Equipe de pesquisa esclarece como o cérebro armazena memórias positivas e negativas
Você pode não perceber, mas cada vez que você se lembra de uma memória – como sua primeira vez andando de bicicleta ou entrando no baile do ensino médio – seu cérebro muda a memória levemente. É quase como adicionar um filtro do Instagram...
Por Jessica Colarossi, - 03/10/2022


Pode ser difícil de acreditar, mas esta é uma imagem de uma memória. Nesta imagem, os pontos azuis são células de memória positivas e os pontos vermelhos são células de memória negativas. As memórias existem no cérebro como redes de células chamadas engramas e são armazenadas e processadas em todo o cérebro. As memórias mostradas aqui estão localizadas no hipocampo de um camundongo. Crédito: Stephanie Grella

Você pode não perceber, mas cada vez que você se lembra de uma memória – como sua primeira vez andando de bicicleta ou entrando no baile do ensino médio – seu cérebro muda a memória levemente. É quase como adicionar um filtro do Instagram, com detalhes sendo preenchidos e informações sendo atualizadas ou perdidas a cada recall.

"Estamos inadvertidamente aplicando filtros às nossas experiências passadas ", diz Steve Ramirez, neurocientista da Universidade de Boston. Mesmo que uma memória filtrada seja diferente da original, você pode dizer qual é essa imagem básica, na maioria das vezes, diz ele.

"A memória é menos uma gravação de vídeo do passado e mais reconstrutiva", diz Ramirez, professor assistente de ciências psicológicas e cerebrais da BU College of Arts & Sciences . A natureza maleável da memória é tanto uma bênção quanto uma maldição: é ruim se lembrarmos de detalhes falsos, mas é bom que nossos cérebros tenham a capacidade natural de moldar e atualizar memórias para torná-las menos potentes, especialmente se for algo assustador ou traumático.

Então, e se for possível usar a natureza maleável de nossas memórias a nosso favor, como forma de curar distúrbios de saúde mental como depressão e transtorno de estresse pós-traumático (TEPT)? É exatamente para isso que Ramirez e sua equipe de pesquisa estão trabalhando.

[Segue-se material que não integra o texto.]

Lemma PlaceTask_not_placeable (d : SchedulingDelta.t) (s : QuincyScheduler) :
  placeable d s = false ->
  exists e, PlaceTask (SchedulingDelta.task_id d) (delta_resource d) s = inl e.
Proof.
  intros Hno.
  destruct (PlaceTask_abort_cause d s) as (Htd & Hrs & Htd' & Hjd).
  unfold placeable in Hno.
  destruct (EventDrivenScheduler.task_map_ (base s) !! _) as [td|];
    [|eexists; by apply Htd].
  destruct (EventDrivenScheduler.resource_map_ (base s) !! _) as [rs|];
    [|eexists; by apply Hrs].
  destruct (job_of_task _ _) as [job_id|] eqn:Hjob;
    [|eexists; by apply Htd'].
  destruct (EventDrivenScheduler.job_map_ (base (bound d s)) !! job_id) eqn:Hmap;
    [discriminate Hno|].
  eexists. by eapply Hjd.
Qed.

Lemma ApplySchedulingDeltas_from_not_placeable deltas : forall n s,
  all_placeable deltas s = false ->
  exists e, ApplySchedulingDeltas_from deltas n s = inl e.
Proof.
  induction deltas as [|d rest IH]; intros n s Hno; [done|].
  cbn [all_placeable] in Hno. destruct (is_PLACE d) eqn:Hd.
  - apply is_PLACE_true in Hd.
    rewrite (ApplySchedulingDeltas_from_cons_PLACE _ _ _ _ Hd).
    destruct (placeable d s) eqn:Hp.
    + rewrite (PlaceTask_placed _ _ Hp).
      destruct (IH ((n + 1) mod UINT64_MODULUS) (placed d s) Hno) as [e ->]. eauto.
    + destruct (PlaceTask_not_placeable _ _ Hp) as [e ->]. eauto.
  - apply is_PLACE_false in Hd.
    rewrite (ApplySchedulingDeltas_from_cons_other _ _ _ _ Hd).
    destruct (IH n s Hno) as [e ->]. eauto.
Qed.
Definition block_ok (b : RoleBlock) : bool :=
  forallb no_begin (rb_before b)
  && bool_decide (find_begin role_markers (strip (rb_begin b)) = Some (rb_role b))
  && negb (has_end (rb_begin b))
  && forallb (fun l => no_begin l && negb (has_end l)) (rb_body b)
  && no_begin (rb_end b) && has_end (rb_end b).

(** The trimmed, non-empty lines of a block, begin line included. *)
Definition kept_lines (lines : list string) : list string :=
  List.filter truthy (map strip lines).

Definition block_section (b : RoleBlock) : string :=
  join nl (kept_lines (rb_begin b :: rb_body b)).

(** The text is empty or starts with a character that stripping by [f]
    keeps. *)
Definition head_kept (f : ascii -> bool) (s : string) : Prop :=
  match s with
  | String c _ => f c = false
  | EmptyString => True
  end.

(** A trimmed, non-empty line without a line break. *)
Definition clean_line (l : string) : Prop :=
  l <> "" /\ strip l = l /\ one_line l = true.

(** The texts in the state: every pending line is clean and every
    section is clean lines joined. *)
Definition clean_state (st : SplitState) : Prop :=
  Forall clean_line (current_section st)
  /\ Forall (fun rs => exists ls, snd rs = join nl ls /\ Forall clean_line ls)
       (sections st).

(** Two complete blocks, and the same role once more. *)
Definition search_heads_block : RoleBlock :=
  mkRoleBlock ["# golden values"; ""] SEARCH_HEAD "###BEGIN SEARCH HEADS###"
    ["###server.conf###"; "  [httpServer]"; ""; "busyKeepAliveIdleTimeout = 120"]
    "###END SEARCH HEADS###".

Definition indexers_block : RoleBlock :=
  mkRoleBlock [""] INDEXER "###BEGIN INDEXERS###"
    ["###server.conf###"; "[clustering]"; "heartbeat_period = 10"]
    "###END SEARCH HEADS###".

Definition search_heads_again : RoleBlock :=
  mkRoleBlock [] SEARCH_HEAD "###BEGIN SEARCH HEADS###"
    ["###limits.conf###"; "[search]"; "remote_timeline_connection_timeout = 30"]
    "###END###".

(** ** Further definitions: floats that are numbers *)

Definition is_nan (x : PyNum.float) : bool :=
  match x with
  | SpecFloat.S754_nan => true
  | _ => false
  end.

(** ** Further definitions: check results *)

(** The statuses that a check pass assigns. *)
Definition assigned_statuses : list string :=
  ["OK"; "MISMATCH"; "MISSING"; "ERROR"].

(** The number of checks with the status [k]. *)
Definition count_status (k : string) (checks : list ConfigCheck) : nat :=
  length (List.filter (fun c => String.eqb (status c) k) checks).

(** [c'] is [c] after its status assignment for some backend answer. *)
Definition judged (c c' : ConfigCheck) : Prop :=
  exists btool_output, c' = judge c btool_output.

(** The test of [_print_table_results] for printing the expected and
    the actual value under a row. *)
Definition shows_values (check : ConfigCheck) : bool :=
  existsb (String.eqb (status check)) ["MISMATCH"; "MISSING"]
  && match actual_value check with
     | Some _ => true
     | None => false
     end.

(** A live machine whose tool runs well and prints only blanks, and one
    whose tool cannot be started for a reason that is not caught. *)
Definition silent_world : World :=
  mkWorld (fun _ => Completed 0 "  " "") (fun _ => []) (fun _ => false)
    (fun _ => None) (fun _ => [])
    (fun _ => false).

Definition broken_world : World :=
  mkWorld (fun _ => OtherException) (fun _ => []) (fun _ => false)
    (fun _ => None) (fun _ => [])
    (fun _ => false).

(** The archive resolver sees [sample_archive] at every call; a live
    pass sees a silent tool first and a broken one from then on. *)
Definition archive_env : nat -> World := fun _ => sample_archive.

Definition breaking_env : nat -> World :=
  fun i => match i with O => silent_world | S _ => broken_world end.

Definition limits_check : ConfigCheck :=
  new_check "limits.conf" "search" "remote_timeline_connection_timeout" "30"
    SEARCH_HEAD.

Definition timeout_60_check : ConfigCheck :=
  new_check "server.conf" "httpServer" "busyKeepAliveIdleTimeout" "60" INDEXER.

(** ** Further definitions: reporting *)

(** [check.role.value if check.role else "unknown"]. *)
Definition role_name (check : ConfigCheck) : string :=
  match role check with
  | Some r => role_value r
  | None => "unknown"
  end.

(** The two statements [if role_name not in by_role: by_role[role_name] = []]
    and [by_role[role_name].append(check)] of [_print_table_results], on
    a dict that keeps its keys in insertion order. *)
Fixpoint group_add (by_role : list (string * list ConfigCheck)) (name : string)
  (check : ConfigCheck) : list (string * list ConfigCheck) :=
  match by_role with
  | [] => [(name, [check])]
  | (n, cs) :: rest =>
      if String.eqb n name then (n, (cs ++ [check])%list) :: rest
      else (n, cs) :: group_add rest name check
  end.

(** The dict [by_role] that [_print_table_results] builds. *)
Definition group_by_role (config_checks : list ConfigCheck)
  : list (string * list ConfigCheck) :=
  fold_left (fun by_role check => group_add by_role (role_name check) check)
    config_checks [].

(** [by_role[name]], [None] when the key is absent. *)
Fixpoint group_of (name : string) (by_role : list (string * list ConfigCheck))
  : option (list ConfigCheck) :=
  match by_role with
  | [] => None
  | (n, cs) :: rest => if String.eqb n name then Some cs else group_of name rest
  end.

(** The checks with the role name [name], in their order. *)
Definition checks_named (name : string) (config_checks : list ConfigCheck)
  : list ConfigCheck :=
  List.filter (fun c => String.eqb (role_name c) name) config_checks.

E depois de anos estudando a memória em camundongos, eles descobriram não apenas onde o cérebro armazena memórias positivas e negativas , mas também como diminuir o volume de memórias negativas estimulando artificialmente outras mais felizes. A pesquisa da equipe é publicada na Communications Biology .

"Nossa ideia de um milhão de dólares é, e se uma solução para alguns desses transtornos mentais já existir no cérebro? E se a memória for uma maneira de chegar lá?" diz Ramírez. Em dois novos artigos, ele e sua equipe demonstram o poder de nossas memórias emocionais e como nossas experiências – e a maneira como as processamos – deixam pegadas físicas reais no cérebro.

Mapeamento de memórias positivas e negativas

Um dos passos mais importantes para usar a memória para tratar distúrbios relacionados à memória é entender onde existem memórias positivas e negativas no cérebro e como distinguir entre as duas. As memórias são armazenadas em todas as diferentes áreas do cérebro, e as próprias memórias individuais existem como redes de células chamadas engramas. O laboratório de Ramirez está particularmente interessado nas redes de memórias localizadas no hipocampo do cérebro, uma estrutura em forma de caju que armazena informações sensoriais e emocionais importantes para formar e recuperar memórias.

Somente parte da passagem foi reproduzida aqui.